Wonwoo bangun sedikit terlambat karena pembicaraannya dengan Jeonghan semalam. Ia mendapati suara gemericik air dalam kamar mandinya, Jeonghan ternyata telah bangun lebih dulu. Wonwoo bergegas ke dapur, berniat membuatkan teh dan roti panggang untuk sarapannya serta Jeonghan. Aroma citrus dari sabun mandinya menguar, ternyata Jeonghan telah selesai mandi dan menghampirinya di dapur.

"Pukul sembilan, waktu yang sangat terlambat untuk sarapan." Jeonghan mencibir dari meja makan.

"Mengapa kau tak membangunkanku kalau begitu?" Wonwoo mendecak sambil mengaduk teh.

"Kau butuh tidur untuk melepas penat." Jeonghan berkata, tiba-tiba bel apartemennya berbunyi.

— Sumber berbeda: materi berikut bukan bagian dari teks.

(** C14. First in, first out under concurrency. A producer making any sequence of calls, a consumer
    making any sequence of calls and any number of observers run interleaved at every memory
    access. At every moment of every execution there is one history of published values: a
    producer that has finished put exactly its accepted values there in order, a consumer that
    has finished received a prefix of it, and when both have finished the queue holds exactly the
    rest, so no value is lost, duplicated or reordered. Observers see counts between zero and the
    capacity, and no goroutine ever panics or gets stuck. *)
Theorem spsc_concurrent_fifo count options q enqs deqs observers r ts :
  NewSPSCQueue count options = inr q →
  rtc conf_step (q, producer_thread enqs :: consumer_thread deqs ::
                    replicate observers observer_thread) (r, ts) →
  (∃ history,
    (∀ sent, ts !! 0%nat = Some (Ret (inl sent)) → sent = history) ∧
    (∀ got, ts !! 1%nat = Some (Ret (inl got)) → got `prefix_of` history) ∧
    (∀ sent got, ts !! 0%nat = Some (Ret (inl sent)) → ts !! 1%nat = Some (Ret (inl got)) →
       queue_holds r (drop (length got) history))) ∧
  (∀ i n, ts !! i = Some (Ret (inr n)) → 0 <= n <= count) ∧
  (∀ i p, ts !! i = Some p → result p = None → step p r ≠ []).
Proof.
  intros (Hcap & Hpris)%NewSPSCQueue_pristine Hreach.
  pose proof (pristine_holds count q Hcap Hpris) as (Hi & HP & HC & _).
  destruct (safe_threads (inv count) (λ _, never) rely_of guar_of (post_of count) guar_of_rely empty_ghost
    (q, producer_thread enqs :: consumer_thread deqs :: replicate observers observer_thread) (r, ts))
    as (g & Hig & Hpost & Hprog); [|done|]; simpl in *.
  { intros n. split; [done|]. intros [|[|i]] p Hp; simpl in Hp; simplify_eq.
    - apply safe_producer_thread; [done|]. eexists _, _. split; [exact HP|by split_and!].
    - apply safe_consumer_thread; [done|]. eexists _, _. split_and!; [exact HC|by split_and!|done].
    - apply lookup_replicate in Hp as [-> _]. by apply safe_observer_thread. }
  split_and!; [|intros [|[|i]] n Hn; apply Hpost in Hn; simpl in Hn; naive_solver|].
  2: { intros i p Hp Hr Hnil. by destruct (Hprog i p Hp Hr Hnil). }
  exists (hist g). split_and!.
  - intros sent Hs. apply Hpost in Hs as (? & [= <-] & p & t & _ & (_ & <- & _)). done.
  - intros got Hg. apply Hpost in Hg as (? & [= <-] & c & h & _ & (_ & Hpre & _) & Hv).
    rewrite Hv. trans h; [apply prefix_take|done].
  - intros sent got Hs Hg.
    apply Hpost in Hs as (? & [= <-] & p & t & HiP & (HpP & Hh & Hpe & Ht)).
    apply Hpost in Hg as (? & [= <-] & c & h & HiC & (HcC & Hpre & Htk & Hw) & Hv). simpl in *.
    pose proof (Capacity_eq count r g Hcap Hig) as Hcr. split; [by rewrite Hcr|].
    exists g. split; [|unfold live; rewrite Htk; unfold len; by rewrite Nat2Z.id].
    unfold state_holds. rewrite Hcr, HpP, HcC, Hh, Htk. pose proof (prefix_len _ _ Hpre).
    split_and!; [done|apply (idle_P_mono _ p sent t); [done|lia]| |done|congruence].
    destruct HiC as (? & ? & ? & ? & cp & ? & ? & ?). split_and!; [done|done|lia..|].
    exists cp. rewrite <- Hh. split_and!; [done|lia..].
Qed.
End queue.

(** ** Witnesses *)

(** Four slots, dequeue batches of at most two. *)
Definition demo : SPSCQueue Z :=
  MkQueue (MkProducer 3 0 0 4 false 0) (MkConsumer 3 0 0 true 2 false 0) [0; 0; 0; 0].

Lemma spsc_demo_new : NewSPSCQueue 0 4 [WithMaxDequeueBatch 2] = inr demo.
Proof. reflexivity. Qed.

Lemma spsc_demo_holds : queue_holds 0 demo [].
Proof.
  destruct (NewSPSCQueue_pristine 0 4 _ _ spsc_demo_new) as [Hcap Hp].
  by apply (pristine_queue 0 4).
Qed.

Lemma spsc_enqueue_witness :
  ends (EnqueueBurst [7; 8; 9; 10; 11]) demo (λ '(n, free) r',
    n = 4 ∧ queue_holds 0 r' [7; 8; 9; 10] ∧ free <= 0).
Proof.
  destruct (spsc_enqueue_spec 0 demo 5 [] spsc_demo_holds) as (_ & _ & Hburst).
  eapply ends_mono; [apply (Hburst [7; 8; 9; 10; 11]); unfold len; simpl; lia|].
  intros [n free] r' (_ & Hn & Hq & Hle & _). change (n = 4) in Hn. subst n.
  split; [reflexivity|]. split; [exact Hq|exact Hle].
Defined.
(** A constructed MPMC queue is empty, with the requested capacity and the options' limits and
    modes; [Reset] returns any quiescent queue to that state and clears every slot. *)
Theorem mpmc_new_reset_spec :
  (∀ count options r, NewMPMCQueue count options = inr r →
     queue_holds r [] ∧ Capacity r = count ∧
     let cfg := configured count modeMulti modeMulti options in
     MaxEnqueueBatch r = maxEnqueueBatch cfg ∧ MaxDequeueBatch r = maxDequeueBatch cfg ∧
     producerRelaxed (m_config r) = mode_eqb (prodMode cfg) modeRelaxed ∧
     consumerRelaxed (m_config r) = mode_eqb (consMode cfg) modeRelaxed) ∧
  (∀ r l, queue_holds r l →
     ends Reset r (λ _ r', queue_holds r' [] ∧ same_config r r' ∧
       m_entries r' = replicate (Z.to_nat (Capacity r)) zero)).
Proof.
  split.
  - intros count options r. unfold NewMPMCQueue.
    destruct (resolveConfig _ _ _ _ _ _) as [|cfg] eqn:Hcfg; [done|]. intros [= <-].
    pose proof (resolveConfig_configured _ _ _ _ _ _ _ Hcfg) as <-.
    apply resolveConfig_ok in Hcfg as (Hcap & He & Hd & _). pose proof (pow2_cap_range _ Hcap).
    set (r := MkMPMC _ _ _ _). assert (mpmc_state count r 0 0 []) as Hst.
    { apply mpmc_pristine_state; simpl; try done; try apply resolveHeadTailDistance_range.
      - rewrite i64_small by (unfold is_int, minInt, maxInt; lia). by apply u32_small; unfold is_u32; lia.
      - rewrite u32_small by (unfold is_u32; lia). lia.
      - rewrite u32_small by (unfold is_u32; lia). lia. }
    destruct (mpmc_queue_holds_intro count r 0 0 []) as [Hq Hc]; [done..|].
    split; [done|]. split; [done|]. cbv zeta.
    split_and!; [apply u32_small; unfold is_u32; lia..|done|done].
  - intros r l (Hcap & P & C & Hst). unfold Reset.
    pose proof (pow2_cap_range _ Hcap). pose proof (mpmc_state_len _ _ _ _ _ Hst) as Hlen.
    apply ends_bind, ends_clear_all; [change (0 < len (m_entries r)); lia|].
    do 9 apply ends_bind, ends_Store. apply ends_Store.
    set (r' := cset _ _ _). assert (r' = MkMPMC (m_config r) zero_words zero_words
      (replicate (Z.to_nat (Capacity r)) zero)) as ->.
    { unfold r'. simpl. do 2 f_equal. unfold len in Hlen. lia. }
    split_and!; [|done|done]. apply (mpmc_queue_holds_next (Capacity r) r _ 0 0); [done|done|].
    apply mpmc_pristine_state; try done; apply Hst.
Qed.
End queue.

(** ** Witnesses *)

(** Four slots, relaxed producers. *)
Definition demo : MPMCQueue Z :=
  MkMPMC (MkMpmcConfig 3 4 4 0 0 8192 true false true false) zero_words zero_words [0; 0; 0; 0].

Lemma mpmc_demo_new : NewMPMCQueue 0 4 [WithRelaxedMultiProdEnqueue] = inr demo.
Proof. reflexivity. Qed.

Lemma mpmc_demo_holds : queue_holds 0 demo [].
Proof.
  eapply (mpmc_queue_holds_next 0 4 demo); [reflexivity|exists 2; split; [lia|reflexivity]|].
  apply (mpmc_pristine_state 0 4); try (simpl; lia). exists 2. split; [lia|reflexivity].
Qed.

Lemma mpmc_fifo_witness :
  ends (EnqueueBulk [7; 8; 9]) demo (λ '(free, err) r', err = None ∧ queue_holds 0 r' [7; 8; 9]).
Proof.
  destruct (mpmc_fifo_spec 0 demo 3 [] mpmc_demo_holds) as ((_ & Hbulk & _) & _).
  eapply ends_mono; [apply (Hbulk [7; 8; 9]); unfold len; simpl; lia|].
  intros [free err] r' (_ & He & Hq & _). split; [exact He|exact Hq].
Defined.
End MPMC.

"Hannie-ya, please ..." Wonwoo yang masih kerepotan dengan olesan selai kacang di rotinya memohon pada Jeonghan untuk membukakan pintu. Jeonghan berjalan sambil mengibaskan tangannya ke arah Wonwoo.

"Good morning, Mr. Jeon?" Seorang kurir dengan pakaian seragam perusahaan antar barang terkenal menyerahkan sebuah kotak berwarna biru muda dengan pita biru navy yang mengikatnya setelah mendapat jawaban iya dari Jeonghan.

"Siapa Han?" Wonwoo bertanya sambil memindahkan dua piring roti panggang ke meja makan. Menuangkan teh chamomile ke dalam dua cangkir putih yang telah disediakannya.

"Kurir. Untukmu. Bukalah." Jeonghan meletakkan kotak kado itu di meja makan. Wonwoo mengernyit heran dan perlahan membukanya.

Jeonghan berteriak senang ketika melihat isi kotak yang telah dibuka.

"Astaga! Dia benar-benar serius Wonwoo! Kim Mingyu luar biasa!" Jeonghan menutup mulutnya sambil menatap bergantian ke arah kotak dan wajah Wonwoo yang terpaku bingung.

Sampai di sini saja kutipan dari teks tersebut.